+++ Material for this task
(* ===== verification/PermissionAdmin.v ===== *)
(** * Permissions added by hand

    [PermissionsService] of iam-bc
    (src/apps/iam/src/modules/permissions/services/permissions.service.ts): the
    rows an administrator adds, changes and removes, next to those the
    synchronisation writes (PermissionSync.v).  [to_catalog] reads a row as
    PermissionSync.v has it.  A request has been validated by its DTO
    ([valid_service], [valid_permission]); a field of an update is absent or a
    string. *)

From S2P Require Import Prelude JsString Repo DbErrors BaseService PermissionScan PermissionSync.
#[local] Open Scope string_scope.
#[local] Open Scope list_scope.

(** ** Rows and requests *)

Record permission_cols := PermissionCols {
  p_service : string; p_permission : string; p_resource : string; p_action : string; p_plane : permission_plane;
  p_name_th : string; p_name_en : string; p_is_manual : bool;
}.
Abbreviation permission_row := (base_row permission_cols).

(** [Partial<Permission>] *)
Record permission_patch := Patch {
  pt_service : option string; pt_permission : option string; pt_resource : option string; pt_action : option string;
  pt_plane : option permission_plane; pt_name_th : option string; pt_name_en : option string; pt_is_manual : option bool;
}.
Definition assign_permission (d : permission_patch) (p : permission_cols) : permission_cols :=
  PermissionCols (default (p_service p) (pt_service d)) (default (p_permission p) (pt_permission d))
    (default (p_resource p) (pt_resource d)) (default (p_action p) (pt_action d)) (default (p_plane p) (pt_plane d))
    (default (p_name_th p) (pt_name_th d)) (default (p_name_en p) (pt_name_en d)) (default (p_is_manual p) (pt_is_manual d)).
Definition blank_permission : permission_cols := PermissionCols "" "" "" "" ui "" "" false.

Record CreatePermissionDTO := CreatePermission {
  cp_service : string; cp_permission : string; cp_name_th : string; cp_name_en : string }.
Record UpdatePermissionDTO := UpdatePermission {
  up_service : option string; up_permission : option string; up_name_th : option string; up_name_en : option string }.

(** [/^[a-z][a-z0-9-]*$/] *)
Definition valid_service (s : string) : bool :=
  match s with
  | String c s' => is_lower c && str_forall (λ c, is_lower c || is_digit c || Ascii.eqb c "-") s'
  | "" => false
  end.
(** [/^(page|component):[a-zA-Z0-9_]+$/] *)
Definition valid_permission (s : string) : bool :=
  match match_permission s with
  | Some (prefix, _) => String.eqb prefix "page" || String.eqb prefix "component"
  | None => false
  end.

(** ** The service *)
Section service.
Context {T : Type → Type} `{Database T}.
Context (violates : T permission_row → option driver_error).

(** [const [resource, action] = permission.split(':')] *)
Definition manual_parts (permission : string) : option string * option string :=
  let parts := split ":" permission in (parts !! 0%nat, parts !! 1%nat).

Definition createManual (user : option current_user) (fresh : string) (dto : CreatePermissionDTO) (t : T permission_row) :
    result (permission_row * T permission_row) :=
  let '(resource, action) := manual_parts (cp_permission dto) in
  BaseService.create "permissions" blank_permission assign_permission violates user
    (fresh, Patch (Some (cp_service dto)) (Some (cp_permission dto)) resource action (Some ui)
              (Some (cp_name_th dto)) (Some (cp_name_en dto)) (Some true)) t.

Definition SYNCED_UPDATE : exn := ForbiddenException
  "This permission is synced from code — edit the @RequirePermission()/data-permission source and run permissions:sync instead of changing service/permission here.".
Definition changesIdentity (dto : UpdatePermissionDTO) : bool :=
  match up_service dto, up_permission dto with None, None => false | _, _ => true end.
Definition update_patch (dto : UpdatePermissionDTO) : permission_patch :=
  let '(resource, action) := match up_permission dto with Some p => manual_parts p | None => (None, None) end in
  Patch (up_service dto) (up_permission dto) resource action None (up_name_th dto) (up_name_en dto) None.
Definition updateManual (user : option current_user) (k : string) (dto : UpdatePermissionDTO) (t : T permission_row) :
    result (permission_row * T permission_row) :=
  let! existing := BaseService.findById "permissions" k t in
  if changesIdentity dto && negb (p_is_manual (cols existing)) then Throw SYNCED_UPDATE
  else updateColumns "permissions" assign_permission violates user k (update_patch dto) t.

Definition SYNCED_DELETE : exn := BadRequestException
  "This permission is synced from code and cannot be deleted here — remove the @RequirePermission()/data-permission usage from source and run permissions:sync.".
Definition removeManual (now : Z) (user : option current_user) (k : string) (t : T permission_row) : result (T permission_row) :=
  let! existing := BaseService.findById "permissions" k t in
  if negb (p_is_manual (cols existing)) then Throw SYNCED_DELETE
  else BaseService.delete "permissions" violates now k true user t.
End service.

(** ** What administration keeps *)
Section laws.
Context {T : Type → Type} `{DatabaseLaws T}.
Context (violates : T permission_row → option driver_error).
Implicit Types (t : T permission_row) (r : permission_row).

(** The row as the synchronisation sees it. *)
Definition to_catalog r : catalog_row :=
  let p := cols r in
  CatalogRow (id r) (p_service p) (p_permission p)
    (PermissionSync.Entry (p_resource p) (p_action p) (p_plane p) (p_name_th p) (p_name_en p) (p_is_manual p)
       (is_deleted r) (row_deleted_at r) (deleted_reason r)).

(** The part of a row that comes from the code. *)
Definition identity r : string * (string * string) * (string * string) * permission_plane * bool * option Z :=
  let p := cols r in (id r, (p_service p, p_permission p), (p_resource p, p_action p), p_plane p, is_deleted r, row_deleted_at r).
Definition synced t : list (string * (string * string) * (string * string) * permission_plane * bool * option Z) :=
  identity <$> List.filter (λ r, negb (p_is_manual (cols r))) (rows t).

Inductive admin_step t : T permission_row → Prop :=
  | step_create user fresh dto r t' : createManual violates user fresh dto t = Ok (r, t') → admin_step t t'
  | step_update user k dto r t' : updateManual violates user k dto t = Ok (r, t') → admin_step t t'
  | step_remove now user k t' : removeManual violates now user k t = Ok t' → admin_step t t'.

Definition trace r : list (string * (string * string) * (string * string) * permission_plane * bool * option Z) :=
  if p_is_manual (cols r) then [] else [identity r].

Lemma synced_flat t : synced t = flat_map trace (rows t).
Proof.
  unfold synced, trace. induction (rows t) as [|r l IH]; [done|]. cbn. destruct (p_is_manual (cols r)); cbn; by rewrite <- IH.
Qed.
(** Rewriting rows in a way that keeps the synced part. *)
Lemma synced_map (p : permission_row → bool) (f : permission_row → permission_row) t :
  (∀ r, r ∈ rows t → p r = true → trace (f r) = trace r) → synced (db_update p f t).1 ≡ₚ synced t.
Proof.
  intros Hf. rewrite !synced_flat, update_rows, flat_map_map.
  enough (flat_map (λ r, trace (if p r then f r else r)) (rows t) = flat_map trace (rows t)) as -> by done.
  induction (rows t) as [|r l IH]; [done|]. cbn. rewrite IH by (intros; apply Hf; [by right|done]). f_equal.
  destruct (p r) eqn:Hp; [|done]. apply Hf; [by left|done].
Qed.
Lemma trace_manual r : p_is_manual (cols r) = true → trace r = [].
Proof. unfold trace. by intros ->. Qed.

Lemma trace_patched dto r : changesIdentity dto && negb (p_is_manual (cols r)) = false →
  trace (with_cols (assign_permission (update_patch dto)) r) = trace r.
Proof.
  destruct dto as [[sv|] [pm|] th en]; unfold changesIdentity, update_patch, trace, identity; cbn; try done;
    rewrite ?andb_true_l; intros Hm; destruct (p_is_manual (cols r)) eqn:E; try done; try (destruct (manual_parts pm); cbn; by rewrite E);
    cbn; by rewrite ?E.
Qed.

(** The routes for manual permissions change nothing of a synced row but its
    names and the record of who changed it, and remove none. *)
Theorem synced_rows_kept t t' (Hids : NoDup (id <$> rows t)) (Hstep : admin_step t t') : synced t' ≡ₚ synced t.
Proof.
  destruct Hstep as [user fresh dto r t' Hc|user k dto r t' Hu|now user k t' Hr].
  - unfold createManual in Hc. destruct (manual_parts _) as [res act]. apply create_wrote in Hc as (-> & -> & _).
    rewrite !synced_flat, insert_rows. cbn. rewrite trace_manual; [done|]. by destruct user.
  - unfold updateManual in Hu. res_inv Hu. apply findById_Ok in Ha as (Hr & Hid & _).
    destruct (changesIdentity dto && _) eqn:Hch; [done|]. apply update_wrote in Hu as (e & He & -> & -> & _).
    apply repo_findOne_Some in He as (He & Hk%has_pk_true & _).
    assert (e = a) as -> by (apply (same_row t); [done..|]; cbn in *; congruence).
    apply synced_map. intros q Hq Hqk%has_pk_true.
    assert (q = a) as -> by (apply (same_row t); [done..|]; cbn in *; destruct user; cbn in *; congruence).
    assert (∀ q, trace (set_updater user q) = trace q) as -> by by destruct user.
    by apply trace_patched.
  - unfold removeManual in Hr. res_inv Hr. apply findById_Ok in Ha as (Hr0 & Hid & _).
    destruct (p_is_manual (cols a)) eqn:Hm; [|done]. cbn [negb] in Hr. apply delete_wrote in Hr as (_ & Hrows & _).
    rewrite !synced_flat, Hrows. unfold deleted_rows. rewrite flat_map_map.
    enough (flat_map (λ r, trace (if has_pk k r then stamp_deleted now user None r else r)) (rows t) = flat_map trace (rows t)) as -> by done.
    assert (∀ r, r ∈ rows t → has_pk k r = true → r = a) as Hone.
    { intros r Hr Hk%has_pk_true. apply (same_row t); [done..|]. cbn in *. congruence. }
    clear -Hone Hm. induction (rows t) as [|r l IH]; [done|]. cbn [flat_map]. rewrite IH by (intros; apply Hone; [by right|done]). f_equal.
    destruct (has_pk k r) eqn:Hk; [|done]. rewrite (Hone r); [by rewrite !trace_manual|by left|done].
Qed.

Lemma word_no_colon s : str_forall is_word s = true → str_forall (λ d, negb (Ascii.eqb d ":")) s = true.
Proof.
  induction s as [|c s IH]; [done|]. cbn [str_forall]. rewrite !andb_true_iff. intros [Hc Hs]. split; [|by apply IH].
  apply negb_true_iff, Ascii.eqb_neq. by intros ->.
Qed.

(** A valid permission is split into the prefix and the action the
    synchronisation finds in it; the resource is the prefix, where the
    synchronisation has [page_<slug>] for a page. *)
Theorem manual_resource user fresh dto t r t' (Hvalid : valid_permission (cp_permission dto) = true)
    (Hc : createManual violates user fresh dto t = Ok (r, t')) :
  ∃ prefix action, (prefix = "page" ∨ prefix = "component") ∧ cp_permission dto = prefix +:+ ":" +:+ action ∧
    p_resource (cols r) = prefix ∧ p_action (cols r) = action ∧ p_plane (cols r) = ui ∧ p_is_manual (cols r) = true ∧
    derivePermissionParts (cp_permission dto) =
      Some (if String.eqb prefix "page" then "page_" +:+ page_slug action else prefix, action).
Proof.
  unfold valid_permission in Hvalid. destruct (match_permission (cp_permission dto)) as [[prefix action]|] eqn:Hm; [|done].
  exists prefix, action. split; [apply orb_true_iff in Hvalid; by rewrite !String.eqb_eq in Hvalid|].
  pose proof Hm as (Hp & _ & _ & Hwp & Hwa)%match_permission_Some.
  unfold createManual, manual_parts in Hc. rewrite Hp in Hc.
  change (prefix +:+ ":" +:+ action) with (prefix +:+ String ":" action) in Hc.
  rewrite split_char_app in Hc by by apply word_no_colon. rewrite split_char_none in Hc by by apply word_no_colon.
  cbn in Hc. apply create_wrote in Hc as (-> & _ & _).
  assert (∀ q : permission_row, cols (set_creator user q) = cols q) as -> by by destruct user.
  split_and!; [done|done|done|done|done|]. unfold derivePermissionParts. rewrite Hm. by destruct (String.eqb prefix "page").
Qed.
End laws.

(** ** Sample and witnesses *)
Module Sample.
Definition no_violation (_ : list permission_row) : option driver_error := None.
Definition synced_row : permission_row :=
  make_row "1" (PermissionCols "iam" "role:create" "role" "create" api "x" "Create roles" false).
Definition table : list permission_row := [synced_row].
Definition reports : CreatePermissionDTO := CreatePermission "iam" "page:view_reports" "x" "View reports".
Example renamed : match updateManual (T := list) no_violation None "1" (UpdatePermission None None None (Some "New roles")) table with
  | Ok (r, _) => p_name_en (cols r) = "New roles" | Throw _ => False end.
Proof. by vm_compute. Qed.
Example moved_refused :
  updateManual (T := list) no_violation None "1" (UpdatePermission (Some "auth") None None None) table = Throw SYNCED_UPDATE.
Proof. by vm_compute. Qed.
End Sample.

Lemma synced_rows_kept_witness :
  ∃ r t', createManual (T := list) Sample.no_violation None "2" Sample.reports Sample.table = Ok (r, t') ∧
    synced (T := list) t' ≡ₚ synced (T := list) Sample.table.
Proof.
  destruct (createManual (T := list) Sample.no_violation None "2" Sample.reports Sample.table) as [[r t']|e] eqn:E;
    [|vm_compute in E; discriminate E].
  exists r, t'. split; [reflexivity|]. apply (synced_rows_kept (T := list) Sample.no_violation).
  - apply (bool_decide_eq_true_1 _). by vm_compute.
  - by apply (step_create _ _ None "2" Sample.reports r).
Defined.
Lemma manual_resource_witness :
  ∃ r t', createManual (T := list) Sample.no_violation None "2" Sample.reports Sample.table = Ok (r, t') ∧
    p_resource (cols r) = "page" ∧ derivePermissionParts "page:view_reports" = Some ("page_reports", "view_reports").
Proof.
  destruct (createManual (T := list) Sample.no_violation None "2" Sample.reports Sample.table) as [[r t']|e] eqn:E;
    [|vm_compute in E; discriminate E].
  exists r, t'. split; [reflexivity|].
  destruct (manual_resource (T := list) Sample.no_violation None "2" Sample.reports Sample.table r t' eq_refl E)
    as (prefix & action & _ & Hp & Hr & _ & _ & _ & Hd).
  split; [|reflexivity]. vm_compute in E. by injection E as <- _.
Defined.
++++++
Where a line contains "as (prefix &", begin there and output each line through the end of the data above, exactly; give no other lines.

Written reply >>
    as (prefix & action & _ & Hp & Hr & _ & _ & _ & Hd).
  split; [|reflexivity]. vm_compute in E. by injection E as <- _.
Defined.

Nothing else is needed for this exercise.